How Far Are We from True Unlearnability?
Kai Ye , Liangcai Su , Chenxiong Qian
Published on arXiv
2509.08058
Data Poisoning Attack
OWASP ML Top 10 — ML02
Key Finding
Existing unlearnable example methods fail cross-task unlearnability, remaining exploitable for tasks like semantic segmentation, exposing fundamental limits quantified via the proposed UD metric.
Unlearnable Distance (UD) / Sharpness-Aware Learnability (SAL)
Novel technique introduced
High-quality data plays an indispensable role in the era of large models, but the use of unauthorized data for model training greatly damages the interests of data owners. To overcome this threat, several unlearnable methods have been proposed, which generate unlearnable examples (UEs) by compromising the training availability of data. Clearly, due to unknown training purposes and the powerful representation learning capabilities of existing models, these data are expected to be unlearnable for models across multiple tasks, i.e., they will not help improve the model's performance. However, unexpectedly, we find that on the multi-task dataset Taskonomy, UEs still perform well in tasks such as semantic segmentation, failing to exhibit cross-task unlearnability. This phenomenon leads us to question: How far are we from attaining truly unlearnable examples? We attempt to answer this question from the perspective of model optimization. To this end, we observe the difference in the convergence process between clean and poisoned models using a simple model architecture. Subsequently, from the loss landscape we find that only a part of the critical parameter optimization paths show significant differences, implying a close relationship between the loss landscape and unlearnability. Consequently, we employ the loss landscape to explain the underlying reasons for UEs and propose Sharpness-Aware Learnability (SAL) to quantify the unlearnability of parameters based on this explanation. Furthermore, we propose an Unlearnable Distance (UD) to measure the unlearnability of data based on the SAL distribution of parameters in clean and poisoned models. Finally, we conduct benchmark tests on mainstream unlearnable methods using the proposed UD, aiming to promote community awareness of the capability boundaries of existing unlearnable methods.
Key Contributions
- Discovers that existing unlearnable examples (UEs) fail to exhibit cross-task unlearnability on multi-task vision datasets like Taskonomy (e.g., still useful for semantic segmentation)

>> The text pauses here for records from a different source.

(* ===== verification/FsAlloc.v ===== *)
(** * The block allocator of the file system: [balloc] and [bfree] *)

From stdpp Require Import base gmap list strings numbers.
From S2P Require Import Prelude Block SleepLock Bio BioSpec Cache Log LogSpec Fs FsTx.

(** ** Bits of a bitmap block *)

Lemma land_bit x k : 0 ≤ k → (Z.land x (Z.shiftl 1 k) =? 0) = negb (Z.testbit x k).
Proof.
  intros Hk. rewrite Z.shiftl_1_l. destruct (Z.testbit x k) eqn:E; cbn.
  - apply Z.eqb_neq. intros H0. assert (Z.testbit (Z.land x (2 ^ k)) k = true) as H1.
    { by rewrite Z.land_spec, E, Z.pow2_bits_true by lia. }
    rewrite H0, Z.bits_0 in H1. done.
  - apply Z.eqb_eq. apply Z.bits_inj'. intros i Hi. rewrite Z.land_spec, Z.bits_0, Z.pow2_bits_eqb by lia.
    destruct (Z.eqb_spec k i) as [->|]; [by rewrite E|apply andb_false_r].
Qed.

Lemma byte_bits x : 0 ≤ x < 256 ↔ 0 ≤ x ∧ ∀ i, 8 ≤ i → Z.testbit x i = false.
Proof.
  split.
  - intros Hx. split; [lia|]. intros i Hi. destruct (decide (x = 0)) as [->|]; [apply Z.bits_0|].
    apply Z.bits_above_log2; [lia|]. assert (Z.log2 x < 8); [|lia]. apply Z.log2_lt_pow2; lia.
  - intros [Hx Hb]. split; [done|]. rewrite <-(Z.mod_small x (2 ^ (Z.max 8 (Z.log2 x + 1)))).
    2: { split; [done|]. destruct (decide (x = 0)) as [->|]; [apply Z.pow_pos_nonneg; lia|]. apply Z.log2_lt_pow2; lia. }
    assert (x mod 2 ^ Z.max 8 (Z.log2 x + 1) = x mod 2 ^ 8) as ->; [|by apply Z.mod_pos_bound].
    apply Z.bits_inj'. intros i Hi. destruct (decide (i < 8)).
    + rewrite !Z.mod_pow2_bits_low by lia. done.
    + rewrite (Z.mod_pow2_bits_high x 8) by lia. destruct (decide (i < Z.max 8 (Z.log2 x + 1))).
      * rewrite Z.mod_pow2_bits_low by lia. apply Hb. lia.
      * by rewrite Z.mod_pow2_bits_high by lia.
Qed.

Lemma byte_lor x k : 0 ≤ x < 256 → 0 ≤ k < 8 → 0 ≤ Z.lor x (Z.shiftl 1 k) < 256.
Proof.
  intros Hx Hk. apply byte_bits in Hx as [H0 Hb]. rewrite Z.shiftl_1_l. apply byte_bits. split.
  - apply Z.lor_nonneg. split; [done|]. apply Z.pow_nonneg. lia.
  - intros i Hi. rewrite Z.lor_spec, Hb, Z.pow2_bits_false by lia. done.
Qed.
Lemma byte_ldiff x k : 0 ≤ x < 256 → 0 ≤ k < 8 → 0 ≤ Z.land x (Z.lnot (Z.shiftl 1 k)) < 256.
Proof.
  intros Hx Hk. apply byte_bits in Hx as [H0 Hb]. apply byte_bits. split.
  - apply Z.land_nonneg. by left.
  - intros i Hi. rewrite Z.land_spec, Hb by lia. done.
Qed.

Lemma rd8_range o d : block_ok d → 0 ≤ o < 1024 → 0 ≤ rd8 o d < 256.
Proof.
  intros [Hl Hb] Ho. unfold rd8. assert (Forall (λ x, 0 ≤ x < 256) (rd_bytes o 1 d)) as Hf by by apply Forall_take, Forall_drop.
  pose proof (le_val_range _ Hf) as Hr. rewrite length_rd_bytes in Hr by lia. done.
Qed.
Lemma rd8_wr8 o v d : block_ok d → 0 ≤ o < 1024 → 0 ≤ v < 256 → rd8 o (wr8 o v d) = v.
Proof.
  intros [Hl _] Ho Hv. unfold rd8, wr8. change 1 with (Z.of_nat (length (le_bytes 1 v))).
  rewrite rd_wr_bytes by (rewrite ?length_le_bytes; lia). rewrite (le_val_le_bytes 1). by apply Z.mod_small.
Qed.
Lemma rd8_wr8_other o v d o' : block_ok d → 0 ≤ o < 1024 → 0 ≤ o' → o' ≠ o → rd8 o' (wr8 o v d) = rd8 o' d.
Proof.
  intros [Hl _] Ho Ho' Hn. unfold rd8, wr8. by rewrite rd_wr_bytes_other by (rewrite ?length_le_bytes; lia).
Qed.
Lemma block_ok_wr8 o v d : block_ok d → block_ok (wr8 o v d).
Proof. intros Hb. apply block_ok_wr_bytes; [done|apply le_bytes_range]. Qed.

Lemma bit_free_testbit bi d : bit_free bi d = negb (Z.testbit (rd8 (bi / 8) d) (bi mod 8)).
Proof. apply land_bit. by apply Z.mod_pos_bound. Qed.

Lemma bit_eq bi bi' : bi / 8 = bi' / 8 → bi mod 8 = bi' mod 8 → bi = bi'.
Proof. intros E1 E2. rewrite (Z.div_mod bi 8), (Z.div_mod bi' 8) by lia. lia. Qed.

Lemma bit_free_set bi bi' d : block_ok d → 0 ≤ bi < BPB → 0 ≤ bi' < BPB →
  bit_free bi' (set_bit bi d) = negb (bi' =? bi) && bit_free bi' d.
Proof.
  intros Hd Hb Hb'. unfold BPB, BSIZE in *. rewrite !bit_free_testbit. unfold set_bit, bit_mask.
  assert (0 ≤ bi / 8 < 1024) by zlia. assert (0 ≤ bi mod 8 < 8) by zlia. assert (0 ≤ bi' / 8) by zlia. assert (0 ≤ bi' mod 8) by zlia.
  destruct (decide (bi' / 8 = bi / 8)) as [E|Hne].
  - rewrite E, rd8_wr8; [|done|done|apply byte_lor; [by apply rd8_range|done]].
    rewrite Z.lor_spec, Z.shiftl_1_l, Z.pow2_bits_eqb by lia.
    destruct (Z.eqb_spec bi' bi) as [->|Hn]; [rewrite Z.eqb_refl; by destruct (Z.testbit _ _)|].
    rewrite (proj2 (Z.eqb_neq (bi mod 8) _)), orb_false_r; [done|]. intros Em. by apply Hn, bit_eq.
  - rewrite rd8_wr8_other by done. by destruct (Z.eqb_spec bi' bi) as [->|].
Qed.
Lemma bit_free_clear bi bi' d : block_ok d → 0 ≤ bi < BPB → 0 ≤ bi' < BPB →
  bit_free bi' (clear_bit bi d) = (bi' =? bi) || bit_free bi' d.
Proof.
  intros Hd Hb Hb'. unfold BPB, BSIZE in *. rewrite !bit_free_testbit. unfold clear_bit, bit_mask.
  assert (0 ≤ bi / 8 < 1024) by zlia. assert (0 ≤ bi mod 8 < 8) by zlia. assert (0 ≤ bi' / 8) by zlia. assert (0 ≤ bi' mod 8) by zlia.
  destruct (decide (bi' / 8 = bi / 8)) as [E|Hne].
  - rewrite E, rd8_wr8; [|done|done|apply byte_ldiff; [by apply rd8_range|done]].
    rewrite Z.land_spec, Z.lnot_spec, Z.shiftl_1_l, Z.pow2_bits_eqb by lia.
    destruct (Z.eqb_spec bi' bi) as [->|Hn]; [rewrite Z.eqb_refl; by destruct (Z.testbit _ _)|].
    rewrite (proj2 (Z.eqb_neq (bi mod 8) _)), andb_true_r; [done|]. intros Em. by apply Hn, bit_eq.
  - rewrite rd8_wr8_other by done. by destruct (Z.eqb_spec bi' bi) as [->|].
Qed.

(** ** The layout of the disk *)

Definition dstart (SB : superblock) : Z := sb_size SB - sb_nblocks SB.

(** Boot block, super block, log, inodes, bitmap, data. *)
Record fsgeo (SB : superblock) : Prop := mkGeo {
  g_log : geom_ok (sb_logstart SB) (sb_nlog SB);
  g_ino : sb_logstart SB + sb_nlog SB ≤ sb_inodestart SB;
  g_ninodes : 0 < sb_ninodes SB < 2147483648;
  g_bmap : sb_inodestart SB + sb_ninodes SB / IPB < sb_bmapstart SB;
  g_data : sb_bmapstart SB + sb_size SB / BPB < dstart SB;
  g_size : 0 < dstart SB ≤ sb_size SB ∧ sb_size SB < 2147483648;
}.

Section alloc.
Context (dev : Z) (SB : superblock) (l0 : logst) (G : fsgeo SB).
Notation fr := (fr dev SB l0).
Notation start := (sb_logstart SB).
Notation nlog := (sb_nlog SB).
Notation home := (home start nlog).
Notation room := (room SB).

Lemma BBLOCK_range b : 0 ≤ b < sb_size SB → BBLOCK b SB = b / BPB + sb_bmapstart SB ∧ sb_bmapstart SB ≤ BBLOCK b SB < dstart SB.
Proof.
  intros Hb. destruct G as [(? & ? & ?) ? ? ? ? ?]. unfold BBLOCK, IPB, BPB, BSIZE, DINODE_size in *.
  assert (0 ≤ b / 8192 ≤ sb_size SB / 8192) by (split; [zlia|by apply Z.div_le_mono; lia]).
  assert (0 ≤ sb_ninodes SB / (1024 / 64)) by (apply Z.div_pos; [lia|done]).
  change (1024 * 8) with 8192 in *. rewrite u32_small by lia. lia.
Qed.
Lemma BBLOCK_home b : 0 ≤ b < sb_size SB → home (BBLOCK b SB).
Proof.
  intros Hb. destruct (BBLOCK_range b Hb) as [_ Hr]. destruct G as [(? & ? & ?) ? ? ? ? ?].
  assert (0 ≤ sb_ninodes SB / IPB) by (apply Z.div_pos; [lia|done]). split; lia.
Qed.
Lemma data_home b : dstart SB ≤ b < sb_size SB → home b.
Proof.
  intros Hb. destruct G as [(? & ? & ?) ? ? ? ? ?].
  assert (0 ≤ sb_ninodes SB / IPB) by (apply Z.div_pos; [lia|done]). assert (0 ≤ sb_size SB / BPB) by (apply Z.div_pos; [lia|done]).
  split; lia.
Qed.

(** Block [b] is free in the bitmap. *)
Definition free (V : Z → block) (b : Z) : Prop := bit_free (b mod BPB) (V (BBLOCK b SB)) = true.
#[global] Instance free_dec V b : Decision (free V b).
Proof. unfold free. apply _. Defined.

(** Every block is a block, and only data blocks are free. *)
Definition vok (V : Z → block) : Prop :=
  (∀ n, block_ok (V n)) ∧ ∀ b, 0 ≤ b < sb_size SB → free V b → dstart SB ≤ b.

(** [V] after [b] was allocated, and after it was freed. *)
Definition mark (V : Z → block) (b : Z) : Z → block := vset V (BBLOCK b SB) (set_bit (b mod BPB) (V (BBLOCK b SB))).
Definition balloced (V : Z → block) (b : Z) : Z → block := vset (mark V b) b zero_block.
Definition bfreed (V : Z → block) (b : Z) : Z → block := vset V (BBLOCK b SB) (clear_bit (b mod BPB) (V (BBLOCK b SB))).

Lemma BPB_mod b : 0 ≤ b mod BPB < BPB.
Proof. by apply Z.mod_pos_bound. Qed.
Lemma bb_inj b b' : 0 ≤ b < sb_size SB → 0 ≤ b' < sb_size SB → BBLOCK b SB = BBLOCK b' SB → b mod BPB = b' mod BPB → b = b'.
Proof.
  intros Hb Hb' E Em. destruct (BBLOCK_range b Hb) as [E1 _], (BBLOCK_range b' Hb') as [E2 _].
  rewrite (Z.div_mod b BPB), (Z.div_mod b' BPB) by done. rewrite E1, E2 in E. assert (b / BPB = b' / BPB) as -> by lia. by rewrite Em.
Qed.

Lemma free_mark V b b' : (∀ n, block_ok (V n)) → 0 ≤ b < sb_size SB → 0 ≤ b' < sb_size SB →
  free (mark V b) b' ↔ b' ≠ b ∧ free V b'.
Proof.
  intros HV Hb Hb'. unfold free, mark. destruct (decide (BBLOCK b' SB = BBLOCK b SB)) as [E|Hne].
  - rewrite E, vset_same, bit_free_set by (auto using BPB_mod). rewrite andb_true_iff, negb_true_iff, Z.eqb_neq.
    split; (intros [H1 H2]; split; [|done]); [congruence|]. intros Em. apply H1. by apply bb_inj.
  - rewrite vset_other by done. split; [|by intros [_ ?]]. intros Hf. split; [congruence|done].
Qed.
Lemma free_bfreed V b b' : (∀ n, block_ok (V n)) → 0 ≤ b < sb_size SB → 0 ≤ b' < sb_size SB →
  free (bfreed V b) b' ↔ b' = b ∨ free V b'.
Proof.
  intros HV Hb Hb'. unfold free, bfreed. destruct (decide (BBLOCK b' SB = BBLOCK b SB)) as [E|Hne].
  - rewrite E, vset_same, bit_free_clear by (auto using BPB_mod). rewrite orb_true_iff, Z.eqb_eq.
    split; (intros [H1|H1]; [|by right]); left; [by apply bb_inj|congruence].
  - rewrite vset_other by done. split; [by right|]. intros [->|?]; done.
Qed.
(** The bitmap does not depend on data blocks. *)
Lemma free_data V b n d : 0 ≤ b < sb_size SB → dstart SB ≤ n → free (vset V n d) b ↔ free V b.
Proof. intros Hb Hn. unfold free. destruct (BBLOCK_range b Hb) as [_ ?]. rewrite vset_other by lia. done. Qed.

Lemma free_balloced V b b' : vok V → 0 ≤ b < sb_size SB → free V b → 0 ≤ b' < sb_size SB →
  free (balloced V b) b' ↔ b' ≠ b ∧ free V b'.
Proof. intros [HV Hd] Hb Hf Hb'. unfold balloced. rewrite free_data by auto. by apply free_mark. Qed.

Lemma block_ok_set bi d : block_ok d → block_ok (set_bit bi d).
Proof. apply block_ok_wr8. Qed.
Lemma block_ok_vset V n d : (∀ n, block_ok (V n)) → block_ok d → ∀ n', block_ok (vset V n d n').
Proof. intros HV Hd n'. unfold vset. by destruct (n' =? n). Qed.

Lemma vok_balloced V b : vok V → 0 ≤ b < sb_size SB → free V b → vok (balloced V b).
Proof.
  intros Hv Hb Hf. pose proof Hv as [HV Hd]. split.
  - apply block_ok_vset; [|apply block_ok_zero]. apply block_ok_vset; [done|]. by apply block_ok_set.
  - intros b' Hb' Hf'. apply free_balloced in Hf' as [_ ?]; auto.
Qed.
Lemma vok_bfreed V b : vok V → dstart SB ≤ b < sb_size SB → 0 ≤ b → vok (bfreed V b).
Proof.
  intros [HV Hd] Hb Hb0. split.
  - apply block_ok_vset; [done|]. by apply block_ok_wr8.
  - intros b' Hb' Hf'. apply free_bfreed in Hf' as [->|?]; auto; lia.
Qed.

(** ** Runs *)

Definition room2 (P : gset Z) : Prop := Z.of_nat (size P) + 1 < Z.min 29 (nlog - 1).
Lemma room2_room P : room2 P → room P.
Proof. unfold room2, FsTx.room. lia. Qed.
Lemma room2_add P n : room2 P → room (P ∪ {[n]}).
Proof.
  unfold room2, FsTx.room. intros H. assert (size (P ∪ {[n]}) ≤ size P + 1)%nat; [|lia].
  rewrite size_union_alt. etrans; [apply Nat.add_le_mono_l, (subseteq_size _ {[n]}); set_solver|]. by rewrite size_singleton.
Qed.

Lemma bzero_run Q s V P H it I c n :
  fr s V P H None it I c → H !! n = None → (size H ≤ 1)%nat → home n → room P →
  (∀ s', fr s' (vset V n zero_block) (P ∪ {[n]}) H None it I c → Q tt s') → wp (bzero dev n) Q s.
Proof.
  intros Hs HH Hsz Hn Hr HQ. unfold bzero. wp_run.
  eapply (wp_fbread dev SB l0 (g_log SB G)); [exact Hs|done|right; unfold FsTx.room in Hr; lia|]. clear s Hs. intros bp s Hs. wp_run.
  eapply wp_fset; [exact Hs|apply lookup_insert_eq|by left|]. clear s Hs. intros s Hs. wp_run.
  eapply (wp_flog_write dev SB l0 (g_log SB G)); [exact Hs|apply lookup_insert_eq|by right|done|done|]. clear s Hs. intros s Hs.
  eapply (wp_fbrelse dev SB l0 (g_log SB G)); [exact Hs|apply lookup_insert_eq|]. clear s Hs. intros s Hs. apply HQ. by rewrite delete_insert_id in Hs.
Qed.

(** The inner loop, at a block of the bitmap: the first free bit, or none. *)
Lemma balloc_scan_run Q s V P H it I c b bp :
  let bm := BBLOCK b SB in
  fr s V P (<[bm := bp]> H) None it I c → vok V → H !! bm = None → (size H ≤ 1)%nat → 0 ≤ b < sb_size SB → b mod BPB = 0 →
  (∀ b', 0 ≤ b' < sb_size SB → free V b' → H !! b' = None) → room2 P →
  (∀ b' s', b ≤ b' < b + BPB → b' < sb_size SB → free V b' →
     fr s' (balloced V b') (P ∪ {[BBLOCK b' SB]} ∪ {[b']}) H None it I c → Q (Some b') s') →
  (∀ s', (∀ b', b ≤ b' < b + BPB → b' < sb_size SB → ¬ free V b') → fr s' V P H None it I c → Q None s') →
  wp (loop (S (Z.to_nat BPB)) (balloc_turn dev b bp) 0) Q s.
Proof.
  intros bm Hs Hv HH Hsz Hb Hb0 Hfree Hr HS HN.
  assert (∀ bi, 0 ≤ bi < BPB → (b + bi) mod BPB = bi ∧ (b + bi < sb_size SB → BBLOCK (b + bi) SB = bm)) as Hbi.
  { intros bi Hbi. unfold bm, BBLOCK. change BPB with 8192 in *. split; [zlia|]. intros Hlt. do 2 f_equal. zlia. }
  eapply (wp_loop (λ bi s', 0 ≤ bi ≤ BPB ∧ fr s' V P (<[bm := bp]> H) None it I c ∧
      (∀ b', b ≤ b' < b + bi → b' < sb_size SB → ¬ free V b')) (λ bi _, Z.to_nat (BPB - bi))).
  { change BPB with 8192. lia. }
  { split; [by change BPB with 8192|]. split; [done|lia]. }
  clear s Hs. intros bi s (Hr1 & Hs & Hno). unfold balloc_turn. wp_run. rewrite (fr_sb _ _ _ _ _ _ _ _ _ _ _ Hs).
  destruct (Z.ltb_spec bi BPB) as [Hlt|Hge]; [destruct (Z.ltb_spec (b + bi) (sb_size SB)) as [Hlt2|Hge2]|]; cbn [andb].
  - destruct (Hbi bi ltac:(lia)) as [Em Eb]. specialize (Eb Hlt2).
    wp_run. eapply wp_fdata; [exact Hs|apply lookup_insert_eq|]. intros _.
    assert (free V (b + bi) ↔ bit_free bi (V bm) = true) as Hfr by (unfold free; by rewrite Em, Eb).
    destruct (bit_free bi (V bm)) eqn:E.
    + assert (free V (b + bi)) as Hf by by apply Hfr. pose proof Hv as [HV Hd]. specialize (Hd (b + bi) ltac:(lia) Hf).
      wp_run. eapply wp_fset; [exact Hs|apply lookup_insert_eq|by left|]. clear s Hs. intros s Hs. wp_run.
      eapply (wp_flog_write dev SB l0 (g_log SB G)); [exact Hs|apply lookup_insert_eq|by right|by apply BBLOCK_home|by apply room2_room|].
      clear s Hs. intros s Hs. wp_run. eapply (wp_fbrelse dev SB l0 (g_log SB G)); [exact Hs|apply lookup_insert_eq|]. clear s Hs. intros s Hs.
      rewrite delete_insert_id in Hs by done. wp_run. eapply bzero_run; [done|apply Hfree; [lia|done]|done|by apply data_home|by apply room2_add|].
      clear s Hs. intros s Hs. wp_run. apply HS; [lia|lia|done|]. unfold balloced, mark. by rewrite Em, Eb.
    + wp_run. split; [|change BPB with 8192 in *; lia]. split; [lia|]. split; [done|]. intros b' Hb' Hb2. destruct (decide (b' = b + bi)) as [->|].
      * rewrite Hfr. done.
      * apply Hno; lia.
  - wp_run. eapply (wp_fbrelse dev SB l0 (g_log SB G)); [exact Hs|apply lookup_insert_eq|]. clear s Hs. intros s Hs. rewrite delete_insert_id in Hs by done.
    wp_run. apply HN; [|done]. intros b' Hb' Hb2. apply Hno; lia.
  - wp_run. eapply (wp_fbrelse dev SB l0 (g_log SB G)); [exact Hs|apply lookup_insert_eq|]. clear s Hs. intros s Hs. rewrite delete_insert_id in Hs by done.
    wp_run. apply HN; [|done]. intros b' Hb' Hb2. apply Hno; lia.
Qed.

- Proposes Sharpness-Aware Learnability (SAL) to quantify parameter-level unlearnability by analyzing loss landscape differences between clean and poisoned models
- Introduces Unlearnable Distance (UD) metric based on SAL distributions for benchmarking existing unlearnable methods and measuring their capability boundaries
🛡️ Threat Analysis
Unlearnable examples are a form of availability poisoning — data owners deliberately corrupt their training data so that unauthorized models trained on it fail to learn. The paper analyzes why this defensive poisoning technique fails in cross-task settings, proposes SAL and UD metrics to quantify poisoning effectiveness, and benchmarks mainstream unlearnable methods.